Sebelumnya perikanan pole and line tuna yang berbasis di Sorong, Papua Barat, dan perikanan handline yang berbasis di Pulau Buru, Provinsi Maluku, juga telah mendapatkan sertifikasi serupa, masing-masing di 2018 dan 2019.
Sertifikat yang diraih oleh AP2HI ini mencakup perairan sekitar Selat Makasar dan Laut Flores (Wilayah Pengelolaan Perikanan/WPP 713), Laut Banda (WPP 714), Laut Maluku (WPP 715), Laut Sulawesi (WPP 716) untuk perikanan dengan target tuna sirip kuning dan cakalang.
Kementerian Perencanaan Pembangunan Nasional/Bappenas mengapresiasi sekaligus menyatakan bahwa dengan diperolehnya sertifikasi ekolabel
MSC itu perikanan tuna Indonesia diakui secara global telah menerapkan prinsip perikanan berkelanjutan.
"Diraihnya sertifikat MSC ini merupakan pengakuan global bahwa perikanan tuna nasional, khususnya pole and line dan handline telah memenuhi prinsip dan indikator perikanan yang berkelanjutan", kata Direktur Kelautan dan Perikanan, Kementerian PPN/Bappenas Sri Yanti.
Penilaian dalam sertifikasi ini dilakukan secara sistematis dan secara menyeluruh mencakup aspek kesehatan stok ikan target, minimalisasi dampak lingkungan dari perikanan dan keberadaan tata kelola perikanan yang efektif.

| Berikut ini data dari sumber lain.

(* ===== verification/Kernel.v ===== *)
(** The operating system as the program sees it.

    The system calls the sources make are the methods of the class [Kernel];
    they are parameters of every definition that calls them. [LawfulKernel]
    states what their manual pages promise, over an abstract [view] of the
    system: the bytes the standard output has received, the open descriptors,
    the contents of the pipes, and the files that can be opened. Short
    transfers, errors and end of file are all allowed by the laws. *)

From S2P Require Import Prelude.

Definition STDOUT_FILENO : Z := 1.

Definition AT_FDCWD : Z := -100.

(** The [O_*] flags of [openat] on x86_64. *)
Definition O_RDONLY : Z := 0.

Definition O_DIRECTORY : Z := 65536.

Definition O_NOFOLLOW : Z := 131072.

Definition O_NOATIME : Z := 262144.

Definition POSIX_FADV_SEQUENTIAL : Z := 2.

Definition POSIX_FADV_WILLNEED : Z := 3.

(** [S_ISREG], [S_ISCHR] and [S_ISFIFO] of <sys/stat.h>. *)
Definition S_IFMT (mode : Z) : Z := Z.land mode 61440.

Definition S_ISREG (mode : Z) : bool := S_IFMT mode =? 32768.

Definition S_ISCHR (mode : Z) : bool := S_IFMT mode =? 8192.

Definition S_ISFIFO (mode : Z) : bool := S_IFMT mode =? 4096.

(** [MAP_FAILED], that is [(void * ) -1]. *)
Definition MAP_FAILED : Z := size_max - 1.

(** The two fields of [struct statx] the sources ask for. *)
Record statx := Statx { stx_size : Z; stx_mode : Z }.

Class Kernel (W : Type) := {
  (** [write(fd, data, size)] *)
  sys_write : Z → bytes → M W Z;
  (** [pread(fd, buffer, count, offset)], with the bytes put in the buffer *)
  sys_pread : Z → Z → Z → M W (Z * bytes);
  (** [splice(in, nullptr, out, nullptr, len, SPLICE_F_MORE)] *)
  sys_splice : Z → Z → Z → M W Z;
  (** [copy_file_range(in, nullptr, out, nullptr, len, 0)] *)
  sys_copy_file_range : Z → Z → Z → M W Z;
  (** [sendfile(out, in, &offset, count)] *)
  sys_sendfile : Z → Z → Z → Z → M W Z;
  (** [pipe(fds)], with the two descriptors *)
  sys_pipe : M W (Z * (Z * Z));
  (** [fcntl(fd, F_SETPIPE_SZ, size)] *)
  sys_setpipe_sz : Z → Z → M W Z;
  sys_openat : Z → string → Z → M W Z;
  sys_close : Z → M W Z;
  (** [statx(fd, "", AT_EMPTY_PATH, mask, &stx)] *)
  sys_statx : Z → M W (Z * statx);
  (** [posix_fadvise(fd, offset, len, advice)] *)
  sys_fadvise : Z → Z → Z → Z → M W Z;
  sys_isatty : Z → M W Z;
  (** [mmap(nullptr, size, PROT_READ, MAP_PRIVATE, fd, 0)]: the address, and
      the bytes found there *)
  sys_mmap : Z → Z → M W (Z * bytes);
  sys_munmap : Z → Z → M W Z;
  (** [std::cout << data] *)
  std_cout : bytes → M W unit;
  errno : W → Z;
  strerror : Z → string
}.

(** ** The view *)

(** What the entries of a directory name: a regular file with its content, a
    directory, or anything else. A directory is the batches of entries that
    successive calls of [getdents64] return. Opening may be refused. *)
Inductive object :=
  | RegularFile (opens : bool) (content : bytes)
  | Directory (opens : bool) (batches : list (list (string * object)))
  | Special.

Abbreviation directory := (list (list (string * object))).

(** What a descriptor stands for; an open directory has the batches that are
    still to be read beside all its entries. *)
Inductive fdobj :=
  | OFile (content : bytes) (pos : Z)
  | OPipeR (p : Z)
  | OPipeW (p : Z)
  | ODir (all rest : directory).

(** What opening an object gives. *)
Definition open_object (o : object) : option fdobj :=
  match o with
  | RegularFile true c => Some (OFile c 0)
  | Directory true d => Some (ODir d d)
  | _ => None
  end.

Record view := View {
  v_out : bytes;
  v_out_mode : Z;
  v_fds : gmap Z fdobj;
  v_pipes : gmap Z bytes;
  v_fs : gmap string bytes
}.

(** What can be read from a descriptor without waiting. *)
Definition avail (fd : Z) (v : view) : option bytes :=
  match v_fds v !! fd with
  | Some (OFile c p) => Some (dropZ p c)
  | Some (OPipeR p) => v_pipes v !! p
  | _ => None
  end.

Definition set_fds (f : gmap Z fdobj → gmap Z fdobj) (v : view) : view :=
  View (v_out v) (v_out_mode v) (f (v_fds v)) (v_pipes v) (v_fs v).

Definition set_pipes (f : gmap Z bytes → gmap Z bytes) (v : view) : view :=
  View (v_out v) (v_out_mode v) (v_fds v) (f (v_pipes v)) (v_fs v).

Definition emit (bs : bytes) (v : view) : view :=
  View (v_out v ++ bs) (v_out_mode v) (v_fds v) (v_pipes v) (v_fs v).

(** Reading [n] bytes from [fd], and writing [bs] to [fd]. *)
Definition consume (fd n : Z) (v : view) : view :=
  match v_fds v !! fd with
  | Some (OFile c p) => set_fds (insert fd (OFile c (p + n))) v
  | Some (OPipeR p) => set_pipes (alter (dropZ n) p) v
  | _ => v
  end.

Definition deliver (fd : Z) (bs : bytes) (v : view) : view :=
  if fd =? STDOUT_FILENO then emit bs v
  else match v_fds v !! fd with
       | Some (OPipeW p) => set_pipes (alter (λ b, b ++ bs) p) v
       | _ => v
       end.

(** A call that moves up to [len] of the available bytes [a] from [i] to [o]
    without waiting: an error and nothing moved, or at least one byte unless
    there is none. *)
Definition moved (i o len : Z) (a : bytes) (v : view) (n : Z) (v' : view) : Prop :=
  (n = -1 ∧ v' = v) ∨
  (0 ≤ n ≤ len `min` lenZ a ∧ (n = 0 → a = []) ∧
   v' = deliver o (takeZ n a) (consume i n v)).

(** A descriptor of a regular file, with its content and position. *)
Definition is_file (fd : Z) (c : bytes) (p : Z) (v : view) : Prop :=
  v_fds v !! fd = Some (OFile c p) ∧ 0 ≤ p ∧ fd ≠ STDOUT_FILENO.

(** The two ends of an open pipe that holds [b]. *)
Definition is_pipe (r w : Z) (b : bytes) (v : view) : Prop :=
  ∃ p, v_fds v !! r = Some (OPipeR p) ∧ v_fds v !! w = Some (OPipeW p) ∧
       v_pipes v !! p = Some b ∧ w ≠ STDOUT_FILENO.

Class LawfulKernel (W : Type) `{Kernel W} := {
  view_of : W → view;
  write_law d w :
    d ≠ [] →
    wp (sys_write STDOUT_FILENO d) w (returns (λ n w',
      (n = -1 ∧ view_of w' = view_of w) ∨
      (1 ≤ n ≤ lenZ d ∧ view_of w' = emit (takeZ n d) (view_of w))));
  pread_law fd count off c p w :
    is_file fd c p (view_of w) → 0 < count → 0 ≤ off →
    wp (sys_pread fd count off) w (returns (λ '(n, bs) w',
      view_of w' = view_of w ∧
      (n = -1 ∨
       (0 ≤ n ≤ count ∧ n = lenZ bs ∧ bs = takeZ n (dropZ off c) ∧
        (n = 0 → dropZ off c = [])))));
  splice_file_out_law fd c p len w :
    is_file fd c p (view_of w) → 0 < len →
    wp (sys_splice fd STDOUT_FILENO len) w (returns (λ n w',
      moved fd STDOUT_FILENO len (dropZ p c) (view_of w) n (view_of w')));
  splice_file_pipe_law fd c p r q len w :
    is_file fd c p (view_of w) → is_pipe r q [] (view_of w) → 0 < len →
    wp (sys_splice fd q len) w (returns (λ n w',
      moved fd q len (dropZ p c) (view_of w) n (view_of w')));
  splice_pipe_out_law r q b len w :
    is_pipe r q b (view_of w) → b ≠ [] → 0 < len →
    wp (sys_splice r STDOUT_FILENO len) w (returns (λ n w',
      moved r STDOUT_FILENO len b (view_of w) n (view_of w')));
  (** Reading an empty pipe whose write end is open waits. *)
  splice_empty_pipe_law r q len w :
    is_pipe r q [] (view_of w) → 0 < len →
    wp (sys_splice r STDOUT_FILENO len) w (λ o w',
      view_of w' = view_of w ∧ (o = Blocked ∨ o = Done (-1)));
  copy_file_range_law fd c p len w :
    is_file fd c p (view_of w) → 0 < len →
    wp (sys_copy_file_range fd STDOUT_FILENO len) w (returns (λ n w',
      moved fd STDOUT_FILENO len (dropZ p c) (view_of w) n (view_of w')));
  sendfile_law fd c p off count w :
    is_file fd c p (view_of w) → 0 < count → 0 ≤ off →
    wp (sys_sendfile STDOUT_FILENO fd off count) w (returns (λ n w',
      (n = -1 ∧ view_of w' = view_of w) ∨
      (0 ≤ n ≤ count `min` lenZ (dropZ off c) ∧ (n = 0 → dropZ off c = []) ∧
       view_of w' = emit (takeZ n (dropZ off c)) (view_of w))));
  pipe_law w :
    wp sys_pipe w (returns (λ '(n, (r, q)) w',
      (n = -1 ∧ view_of w' = view_of w) ∨
      (n = 0 ∧ 0 ≤ r ∧ 0 ≤ q ∧ r ≠ q ∧ r ≠ STDOUT_FILENO ∧ q ≠ STDOUT_FILENO ∧
       v_fds (view_of w) !! r = None ∧ v_fds (view_of w) !! q = None ∧
       ∃ p, v_pipes (view_of w) !! p = None ∧
            view_of w' = set_pipes (insert p [])
                           (set_fds (λ m, <[r := OPipeR p]> (<[q := OPipeW p]> m))
                              (view_of w)))));
  (** On success the capacity is at least what was asked for. *)
  setpipe_sz_law fd sz w :
    0 < sz < 2 ^ 31 →
    wp (sys_setpipe_sz fd sz) w (returns (λ n w',
      view_of w' = view_of w ∧ (n = -1 ∨ sz ≤ n < 2 ^ 31)));
  (** Opening a regular file; nothing is promised for other paths. *)
  openat_law path flags c w :
    v_fs (view_of w) !! path = Some c →
    wp (sys_openat AT_FDCWD path flags) w (returns (λ n w',
      (n = -1 ∧ view_of w' = view_of w) ∨
      (0 ≤ n ∧ n ≠ STDOUT_FILENO ∧ v_fds (view_of w) !! n = None ∧
       view_of w' = set_fds (insert n (OFile c 0)) (view_of w))));
  close_law fd w :
    wp (sys_close fd) w (returns (λ _ w',
      view_of w' = set_fds (delete fd) (view_of w)));
  statx_file_law fd c p w :
    is_file fd c p (view_of w) →
    wp (sys_statx fd) w (returns (λ '(n, st) w',
      view_of w' = view_of w ∧
      (n = 0 → stx_size st = lenZ c ∧ S_ISREG (stx_mode st) = true)));
  statx_out_law w :
    wp (sys_statx STDOUT_FILENO) w (returns (λ '(n, st) w',
      view_of w' = view_of w ∧ (n = 0 → stx_mode st = v_out_mode (view_of w))));
  fadvise_law fd off len advice w :
    wp (sys_fadvise fd off len advice) w (returns (λ _ w', view_of w' = view_of w));
  (** A terminal is a character device. *)
  isatty_law w :
    wp (sys_isatty STDOUT_FILENO) w (returns (λ n w',
      view_of w' = view_of w ∧
      (n = 0 ∨ n = 1 ∧ S_ISCHR (v_out_mode (view_of w)) = true)));
  mmap_law fd c p size w :
    is_file fd c p (view_of w) →
    wp (sys_mmap size fd) w (returns (λ '(ptr, bs) w',
      view_of w' = view_of w ∧
      (ptr = MAP_FAILED ∨ (0 < ptr < MAP_FAILED ∧ 0 < size ∧ bs = takeZ size c))));
  munmap_law ptr size w :
    wp (sys_munmap ptr size) w (returns (λ _ w', view_of w' = view_of w));
  cout_law d w :
    wp (std_cout d) w (returns (λ _ w', view_of w' = emit d (view_of w)))
}.

(** ** Facts about views *)

Section view_facts.
Implicit Types v : view.

Lemma emit_nil v : emit [] v = v.
Proof. destruct v. unfold emit. simpl. by rewrite app_nil_r. Qed.

Lemma emit_emit a b v : emit b (emit a v) = emit (a ++ b) v.
Proof. destruct v. unfold emit. simpl. by rewrite app_assoc. Qed.

Lemma v_out_emit bs v : v_out (emit bs v) = v_out v ++ bs.
Proof. done. Qed.

Lemma v_out_consume fd n v : v_out (consume fd n v) = v_out v.
Proof. unfold consume. by destruct (v_fds v !! fd) as [[]|]. Qed.

Lemma deliver_out bs v : deliver STDOUT_FILENO bs v = emit bs v.
Proof. done. Qed.

Lemma consume_file fd c p n v :
  v_fds v !! fd = Some (OFile c p) →
  consume fd n v = set_fds (insert fd (OFile c (p + n))) v.
Proof. unfold consume. by intros ->. Qed.

Lemma consume_0 fd c p v : v_fds v !! fd = Some (OFile c p) → consume fd 0 v = v.
Proof.
  intros H. rewrite (consume_file _ c p) by done. destruct v. unfold set_fds. simpl in *.
  by rewrite Z.add_0_r, insert_id.
Qed.

Lemma consume_consume fd c p n m v :
  v_fds v !! fd = Some (OFile c p) →
  consume fd m (consume fd n v) = consume fd (n + m) v.
Proof.
  intros H. rewrite (consume_file _ c p n), (consume_file _ c p (n + m)) by done.
  rewrite (consume_file _ c (p + n)) by (simpl; by rewrite lookup_insert_eq).
  unfold set_fds. simpl. by rewrite insert_insert_eq, Z.add_assoc.
Qed.

Lemma consume_emit fd n bs v : consume fd n (emit bs v) = emit bs (consume fd n v).
Proof. unfold consume. simpl. by destruct (v_fds v !! fd) as [[]|]. Qed.

Lemma is_file_consume fd c p n v :
  is_file fd c p v → 0 ≤ n → is_file fd c (p + n) (consume fd n v).
Proof.
  intros (H & ? & ?) ?. rewrite (consume_file _ c p) by done.
  split_and!; [|lia|done]. simpl. by rewrite lookup_insert_eq.
Qed.

Lemma is_file_emit fd c p bs v : is_file fd c p v → is_file fd c p (emit bs v).
Proof. done. Qed.

Lemma is_pipe_emit r w b bs v : is_pipe r w b v → is_pipe r w b (emit bs v).
Proof. done. Qed.

End view_facts.

#[export] Hint Resolve is_file_consume is_file_emit is_pipe_emit : om.

(** ** Pipes *)

Section pipe_facts.
Implicit Types v : view.

(** Moving the first [n] bytes of a pipe to the standard output. *)
Lemma is_pipe_drain r q b n v :
  is_pipe r q b v →
  is_pipe r q (dropZ n b) (deliver STDOUT_FILENO (takeZ n b) (consume r n v)).
Proof.
  intros (p & Hr & Hq & Hp & Hne). exists p.
  rewrite deliver_out. unfold consume. rewrite Hr. simpl.
  rewrite lookup_alter_eq, Hp. done.
Qed.

(** Filling an empty pipe from a file. *)
Lemma is_pipe_fill fd c p r q bs n v :
  is_file fd c p v → is_pipe r q [] v →
  is_pipe r q bs (deliver q bs (consume fd n v)) ∧
  v_fds (deliver q bs (consume fd n v)) = <[fd := OFile c (p + n)]> (v_fds v) ∧
  v_out (deliver q bs (consume fd n v)) = v_out v.
Proof.
  intros (Hf & _ & _) (pp & Hr & Hq & Hp & Hne).
  rewrite (consume_file _ c p) by done.
  assert (fd ≠ r ∧ fd ≠ q) as [Hfr Hfq] by (split; intros ->; congruence).
  unfold deliver. rewrite (proj2 (Z.eqb_neq _ _)) by done. simpl.
  rewrite lookup_insert_ne, Hq by done. simpl. split; [|done].
  exists pp. simpl. rewrite !lookup_insert_ne, lookup_alter_eq, Hp by done. done.
Qed.

Lemma v_fds_drain r q b bs n v :
  is_pipe r q b v → v_fds (deliver STDOUT_FILENO bs (consume r n v)) = v_fds v.
Proof. intros (p & Hr & _). rewrite deliver_out. unfold consume. by rewrite Hr. Qed.

Lemma v_out_drain r bs n v :
  v_out (deliver STDOUT_FILENO bs (consume r n v)) = v_out v ++ bs.
Proof. rewrite deliver_out, v_out_emit. by rewrite v_out_consume. Qed.

End pipe_facts.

Secara khusus, hasil penilaian terhadap perikanan tuna pole and line dan handline dalam proses sertifikasi yang berlangsung sejak akhir 2019 ini menyatakan bahwa stok kedua spesies target, yaitu tuna sirip kuning (yellowfin tuna) dan cakalang (skipjack tuna) Indonesia ini berada jauh di atas batasan yang dapat mengganggu proses rekrutmen dan berfluktuasi di batasan yang konsisten dengan maximum sustainable yield (MSY).
Informasi stok tersebut berasal dari penilaian stok yang sangat mumpuni (state of the art stock assessment) untuk menentukan status stok.
Data terbaru dari pengamatan di atas kapal penangkap ikan, pemantauan di pelabuhan pendaratan dan kamera timelapse juga menunjukkan perikanan ini memiliki selektivitas yang tinggi sehingga sangat sedikit menangkap spesies ikan lainnya.
Jadi model
Sri Yanti menyebut sinergi adalah kata kunci dari capaian di perikanan tuna.
Pembelajaran dari perikanan tuna menunjukkan kompleksitas tantangan yang dihadapi dan karakteristik perikanan tangkap di Indonesia. Perlu kolaborasi semua pihak di sepanjang rantai pasok perikanan, termasuk pemerintah pusat dan daerah, akademisi, lembaga mitra, generasi muda, partisipasi perempuan dan tentunya nelayan untuk bisa mewujudkan perikanan Indonesia yang adil, mandiri, memiliki daya saing dan berkelanjutan.
Kesuksesan perikanan tuna ini menjadi model pembangunan dan pembelajaran bagi komoditas perikanan unggulan lainnya, seperti rajungan, udang, dan perikanan demersal.
Kerja sama yang diprakarsai oleh Kementerian PPN/Bappenas yang berkolaborasi dengan Kementerian Kelautan dan Perikanan (KKP), pemerintah daerah, asosiasi, mitra LSM, seperti International Pole and Line Foundation (IPNLF) serta Masyarakat dan Perikanan Indonesia (MDPI), dan mitra pembangunan Badan Program Pembangunan PBB (UNDP) saling mengisi dan berkontribusi mendorong hadirnya good governance dalam perikanan tuna nasional.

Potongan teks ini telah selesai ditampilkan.